National Center for Biotechnology Information, National Library of Medicine, National Institutes of Health, Bethesda, MD 20894, USA.
Bioscience Division, Los Alamos National Laboratory, Los Alamos, NM 87545, USA.
Viruses. 2024 Mar 11;16(3):430. doi: 10.3390/v16030430.

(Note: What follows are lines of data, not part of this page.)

(** * RasaModelData: a shallow embedding of [rasa/utils/tf_model_data.py]

    The table of aligned feature columns held by [RasaModelData], its
    container operations, the label grouping, the stratified splitter, the
    balancer and the batch generator, each translated from the Python
    source, followed by the theorems that settle the specification's
    claims about them. *)

From Stdlib Require Import ZArith Lia Ascii DecimalString DecimalPos DecimalZ.
From stdpp Require Import base list strings numbers sorting.

Open Scope string_scope.
Open Scope list_scope.
Open Scope nat_scope.

(** ** Exceptions and fallible computations

    Every size and key error of the source is a [ValueError] told apart by
    its message; the constructors carry the names the specification gives
    them.  The remaining constructors are the exceptions the Python runtime,
    numpy or scikit-learn raise on the paths the source does not guard. *)

Inductive exn : Type :=
| DuplicateKeyError       (* ValueError: Key '...' already exists in RasaModelData. *)
| MissingKeyError         (* ValueError: Key '...' not in RasaModelData. *)
| InconsistentSizeError   (* ValueError: Number of examples differs for keys ... *)
| TooManyExamplesError    (* ValueError: Test set of ... is too large. *)
| TooFewExamplesError     (* ValueError: Test set of ... is too small. *)
| UnsupportedShapeError   (* ValueError: Unsupported label_ids dimensions *)
| IndexError              (* list or tuple index out of range, mask of the wrong length *)
| KeyError                (* dict lookup of an absent key *)
| EmptySequenceError      (* ValueError: min() arg is an empty sequence *)
| ZeroDivisionError
| TypeError               (* an operand outside the annotated type *)
| ShapeMismatchError      (* ValueError of np.concatenate / scipy.sparse.vstack *)
| SklearnError.           (* ValueError raised inside train_test_split *)

Inductive result (A : Type) : Type :=
| Ok (a : A)
| Raise (e : exn).
Arguments Ok {A} a.
Arguments Raise {A} e.

Definition rbind {A B : Type} (m : result A) (k : A -> result B) : result B :=
  match m with
  | Ok a => k a
  | Raise e => Raise e
  end.

Notation "'let*' x := m 'in' k" := (rbind m (fun x => k))
  (at level 10, x name, m at level 100, k at level 200).

Definition of_option {A : Type} (e : exn) (o : option A) : result A :=
  match o with
  | Some a => Ok a
  | None => Raise e
  end.

(** [rmapM f l] runs [f] over [l] from left to right and stops at the first
    exception, as a Python comprehension does. *)
Fixpoint rmapM {A B : Type} (f : A -> result B) (l : list A) : result (list B) :=
  match l with
  | [] => Ok []
  | x :: r => let* y := f x in let* ys := rmapM f r in Ok (y :: ys)
  end.

(** ** Python dictionaries

    A [dict] keeps its keys in insertion order and holds each key once.
    Assigning to a present key replaces the value in place. *)

Definition dict (V : Type) : Type := list (string * V).

Fixpoint dict_get {V : Type} (d : dict V) (k : string) : option V :=
  match d with
  | [] => None
  | (k', v) :: r => if decide (k' = k) then Some v else dict_get r k
  end.

Definition dict_contains {V : Type} (d : dict V) (k : string) : bool :=
  match dict_get d k with
  | Some _ => true
  | None => false
  end.

Fixpoint dict_set {V : Type} (d : dict V) (k : string) (v : V) : dict V :=
  match d with
  | [] => [(k, v)]
  | (k', v') :: r =>
      if decide (k' = k) then (k, v) :: r else (k', v') :: dict_set r k v
  end.

Fixpoint dict_del {V : Type} (d : dict V) (k : string) : dict V :=
  match d with
  | [] => []
  | (k', v') :: r => if decide (k' = k) then r else (k', v') :: dict_del r k
  end.

Definition dict_keys {V : Type} (d : dict V) : list string := map fst d.
Definition dict_values {V : Type} (d : dict V) : list V := map snd d.

(** ** Arrays and columns

    A dense [ndarray] of at least one dimension is kept as its rows along
    the leading (example) axis: [tail] is the shape without the example
    dimension and every row holds the [prod tail] numbers of one example,
    flattened.  A scipy sparse matrix is kept as its rows of stored
    (column, value) entries. *)

Record ndarray : Type := NdArray {
  tail : list nat;
  rows : list (list Z)
}.

Record spmatrix : Type := SpMatrix {
  ncols : nat;
  sprows : list (list (nat * Z))
}.

Inductive column : Type :=
| Dense (a : ndarray)
| Sparse (m : spmatrix).

Definition prod_list (l : list nat) : nat := fold_right Nat.mul 1 l.

(** [v.shape[0]] *)
Definition nrows (c : column) : nat :=
  match c with
  | Dense a => length (rows a)
  | Sparse m => length (sprows m)
  end.

(** [v.size]: the number of elements of an array, the number of stored
    entries of a sparse matrix. *)
Definition size (c : column) : nat :=
  match c with
  | Dense a => length (rows a) * prod_list (tail a)
  | Sparse m => length (concat (sprows m))
  end.

(** [v.ndim] and [v.shape[-1]] of an array. *)
Definition ndim (a : ndarray) : nat := S (length (tail a)).
Definition last_dim (a : ndarray) : nat := List.last (tail a) (length (rows a)).

(** The rows of a column under a transformation of the row list. *)
Definition map_rows (f : forall A : Type, list A -> list A) (c : column) : column :=
  match c with
  | Dense a => Dense (NdArray (tail a) (f _ (rows a)))
  | Sparse m => Sparse (SpMatrix (ncols m) (f _ (sprows m)))
  end.

(** [v[start:stop]]: a negative bound counts from the end, and both bounds
    are clipped to the array, so a slice never raises. *)
Definition slice_bound (i : Z) (len : nat) : nat :=
  if (i <? 0)%Z then Z.to_nat (Z.max 0 (i + Z.of_nat len))
  else Nat.min (Z.to_nat i) len.
Definition slice_list (start stop : Z) (A : Type) (l : list A) : list A :=
  let a := slice_bound start (length l) in
  let b := slice_bound stop (length l) in
  take (b - a) (drop a l).
Definition col_slice (start stop : Z) (c : column) : column :=
  map_rows (slice_list start stop) c.

(** [v[mask]] for a boolean mask; numpy and scipy raise [IndexError] when
    the mask is not as long as the leading axis. *)
Fixpoint mask_filter (mask : list bool) (A : Type) (l : list A) : list A :=
  match mask, l with
  | b :: mask', x :: l' =>
      if b then x :: mask_filter mask' A l' else mask_filter mask' A l'
  | _, _ => []
  end.
Definition col_mask (mask : list bool) (c : column) : result column :=
  if decide (length mask = nrows c) then Ok (map_rows (mask_filter mask) c)
  else Raise IndexError.

(** [v[ids]] for an array of row indices; an index past the end raises. *)
Definition take_ids {A : Type} (ids : list nat) (l : list A) : result (list A) :=
  rmapM (fun i => of_option IndexError (l !! i)) ids.
Definition col_take (ids : list nat) (c : column) : result column :=
  match c with
  | Dense a => let* rs := take_ids ids (rows a) in Ok (Dense (NdArray (tail a) rs))
  | Sparse m => let* rs := take_ids ids (sprows m) in Ok (Sparse (SpMatrix (ncols m) rs))
  end.

(** The two kinds of index the source passes to [v[...]]. *)
Inductive index : Type :=
| Mask (mask : list bool)
| Ids (ids : list nat).

Definition col_index (ix : index) (c : column) : result column :=
  match ix with
  | Mask mask => col_mask mask c
  | Ids ids => col_take ids c
  end.

(** [np.concatenate] along the leading axis of columns of one kind and one
    trailing shape; anything else is refused by numpy. *)
Definition col_concat2 (c1 c2 : column) : result column :=
  match c1, c2 with
  | Dense a1, Dense a2 =>
      if decide (tail a1 = tail a2)
      then Ok (Dense (NdArray (tail a1) (rows a1 ++ rows a2)))
      else Raise ShapeMismatchError
  | _, _ => Raise ShapeMismatchError
  end.

(** ** The table *)

Definition table : Type := dict (list column).

(** The columns of a table in the order
    [for values in self.data.values() for v in values]. *)
Definition columns (t : table) : list column := concat (dict_values t).

(** ** Container operations *)

(** [self.data[key].append(v)] *)
Definition dict_append {V : Type} (d : dict (list V)) (k : string) (v : V)
  : dict (list V) :=
  match dict_get d k with
  | Some l => dict_set d k (l ++ [v])
  | None => d
  end.

(** [add_features]: a mutating method; the pair is the table it leaves
    behind and how the call ended. *)
Definition add_features (key : string) (features : list column) (t : table)
  : table * result unit :=
  match features with
  | [] => (t, Ok tt)
  | _ :: _ =>
      if dict_contains t key then (t, Raise DuplicateKeyError)
      else
        let t1 := dict_set t key [] in
        let t2 :=
          fold_left
            (fun acc data => if 0 <? size data then dict_append acc key data else acc)
            features t1 in
        match dict_get t2 key with
        | Some (_ :: _) => (t2, Ok tt)
        | _ => (dict_del t2 key, Ok tt)
        end
  end.

(** [x.shape[0]] of the rows [x] of a column, evaluated once per row. *)
Definition row_shape0 (c : column) : result nat :=
  match c with
  | Dense a => of_option IndexError (head (tail a))
  | Sparse _ => Ok 1
  end.

(** [np.array([np.ones((x.shape[0], 1)) for x in data])]; the ones are
    kept as the integer 1. *)
Definition mask_of (c : column) : result column :=
  let* ms := rmapM (fun _ : nat => row_shape0 c) (seq 0 (nrows c)) in
  Ok (Dense (NdArray (match ms with m :: _ => [m; 1] | [] => [] end)
                     (map (fun m => repeat 1%Z m) ms))).

(** [add_mask]: the key is reset before the source columns are read, and
    the loop stops at the first column with elements. *)
Definition add_mask (key from_key : string) (t : table) : table * result unit :=
  match dict_get t from_key with
  | None | Some [] => (t, Ok tt)
  | Some (_ :: _) =>
      let t1 := dict_set t key [] in
      match dict_get t1 from_key with
      | None => (t1, Raise KeyError)
      | Some cols =>
          match List.find (fun data => 0 <? size data) cols with
          | None => (t1, Ok tt)
          | Some data =>
              match mask_of data with
              | Ok mask => (dict_append t1 key mask, Ok tt)
              | Raise e => (t1, Raise e)
              end
          end
      end
  end.

(** [get_number_of_examples] *)
Definition example_lengths (t : table) : list nat := map nrows (columns t).

Definition get_number_of_examples (t : table) : result nat :=
  let lens := example_lengths t in
  if negb (forallb (fun len => len =? hd 0 lens) lens)
  then Raise InconsistentSizeError
  else of_option IndexError (head lens).


(** ** Label grouping *)

(** A derived label id: the value itself, or the string joined from a row. *)
Inductive label : Type :=
| LNum (z : Z)
| LStr (s : string).

Global Instance label_eq_dec : EqDecision label.
Proof. solve_decision. Defined.

(** [row.astype("str")] on integers and [" ".join(...)]. *)
Definition str_of_Z (z : Z) : string := NilZero.string_of_int (Z.to_int z).
Definition join_row (row : list Z) : string := String.concat " " (map str_of_Z row).

(** [_create_label_ids]; the cases are tried in the order of the source.
    A row of a 1-D array is a single number, and so is a row of a 2-D
    array whose last dimension is 1. *)
Definition _create_label_ids (label_ids : ndarray) : result (list label) :=
  if decide (ndim label_ids = 1) then
    Ok (map (fun row => LNum (hd 0%Z row)) (rows label_ids))
  else if decide (ndim label_ids = 2 /\ last_dim label_ids = 1) then
    Ok (map (fun row => LNum (hd 0%Z row)) (rows label_ids))
  else if decide (ndim label_ids = 2) then
    Ok (map (fun row => LStr (join_row row)) (rows label_ids))
  else if decide (ndim label_ids = 3 /\ last_dim label_ids = 1) then
    Ok (map (fun row => LStr (join_row row)) (rows label_ids))
  else Raise UnsupportedShapeError.

(** The order [np.unique] sorts by: numbers by value, strings
    lexicographically. *)
Definition label_leb (a b : label) : bool :=
  match a, b with
  | LNum x, LNum y => (x <=? y)%Z
  | LNum _, LStr _ => true
  | LStr _, LNum _ => false
  | LStr x, LStr y => String.leb x y
  end.
Definition label_le (a b : label) : Prop := label_leb a b = true.
Global Instance label_le_dec : RelDecision label_le.
Proof. intros a b. unfold label_le. apply _. Defined.

(** [np.unique(label_ids, return_counts=True, axis=0)]: the distinct ids in
    sorted order, and how often each occurs. *)
Definition count_label (ids : list label) (u : label) : nat :=
  length (filter (fun l => l = u) ids).
Definition unique_labels (ids : list label) : list label :=
  merge_sort label_le (remove_dups ids).
Definition np_unique (ids : list label) : list label * list nat :=
  let us := unique_labels ids in (us, map (count_label ids) us).

(** [dict(zip(unique, counts))] and its lookup. *)
Definition label_counts_of (ids : list label) : list (label * nat) :=
  let '(us, cs) := np_unique ids in zip us cs.
Fixpoint label_counts_get (d : list (label * nat)) (l : label) : option nat :=
  match d with
  | [] => None
  | (l', c) :: r => if decide (l' = l) then Some c else label_counts_get r l
  end.

(** [_check_label_key] *)
Definition _check_label_key (label_key : string) (t : table) : result unit :=
  match dict_get t label_key with
  | None => Raise MissingKeyError
  | Some cols => if 1 <? length cols then Raise MissingKeyError else Ok tt
  end.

Genomic sequencing of clinical samples to identify emerging variants of SARS-CoV-2 has been a key public health tool for curbing the spread of the virus. As a result, an unprecedented number of SARS-CoV-2 genomes were sequenced during the COVID-19 pandemic, which allowed for rapid identification of genetic variants, enabling the timely design and testing of therapies and deployment of new vaccine formulations to combat the new variants. However, despite the technological advances of deep sequencing, the analysis of the raw sequence data generated globally is neither standardized nor consistent, leading to vastly disparate sequences that may impact identification of variants. Here, we show that for both Illumina and Oxford Nanopore sequencing platforms, downstream bioinformatic protocols used by industry, government, and academic groups resulted in different virus sequences from same sample. These bioinformatic workflows produced consensus genomes with differences in single nucleotide polymorphisms, inclusion and exclusion of insertions, and/or deletions, despite using the same raw sequence as input datasets. Here, we compared and characterized such discrepancies and propose a specific suite of parameters and protocols that should be adopted across the field. Consistent results from bioinformatic workflows are fundamental to SARS-CoV-2 and future pathogen surveillance efforts, including pandemic preparation, to allow for a data-driven and timely public health response.
对临床样本进行基因组测序以鉴定 SARS-CoV-2 的新兴变体一直是遏制病毒传播的主要公共卫生工具。因此,在 COVID-19 大流行期间对 SARS-CoV-2 基因组进行了前所未有的测序,这使得能够快速鉴定遗传变异体,从而及时设计和测试疗法并部署新的疫苗配方来对抗新的变异体。然而,尽管深度测序技术取得了进步,但全球生成的原始序列数据的分析既没有标准化,也不一致,导致差异很大的序列可能会影响变异体的鉴定。在这里,我们表明,对于 Illumina 和 Oxford Nanopore 测序平台,行业、政府和学术团体使用的下游生物信息学协议导致来自同一样本的病毒序列不同。尽管使用相同的原始序列作为输入数据集,但这些生物信息学工作流程生成的共识基因组在单核苷酸多态性、插入的包含和排除以及/或缺失方面存在差异。在这里,我们比较和描述了这些差异,并提出了一套应在整个领域采用的特定参数和协议。生物信息学工作流程的一致结果对于 SARS-CoV-2 和未来的病原体监测工作至关重要,包括大流行准备,以实现数据驱动和及时的公共卫生应对。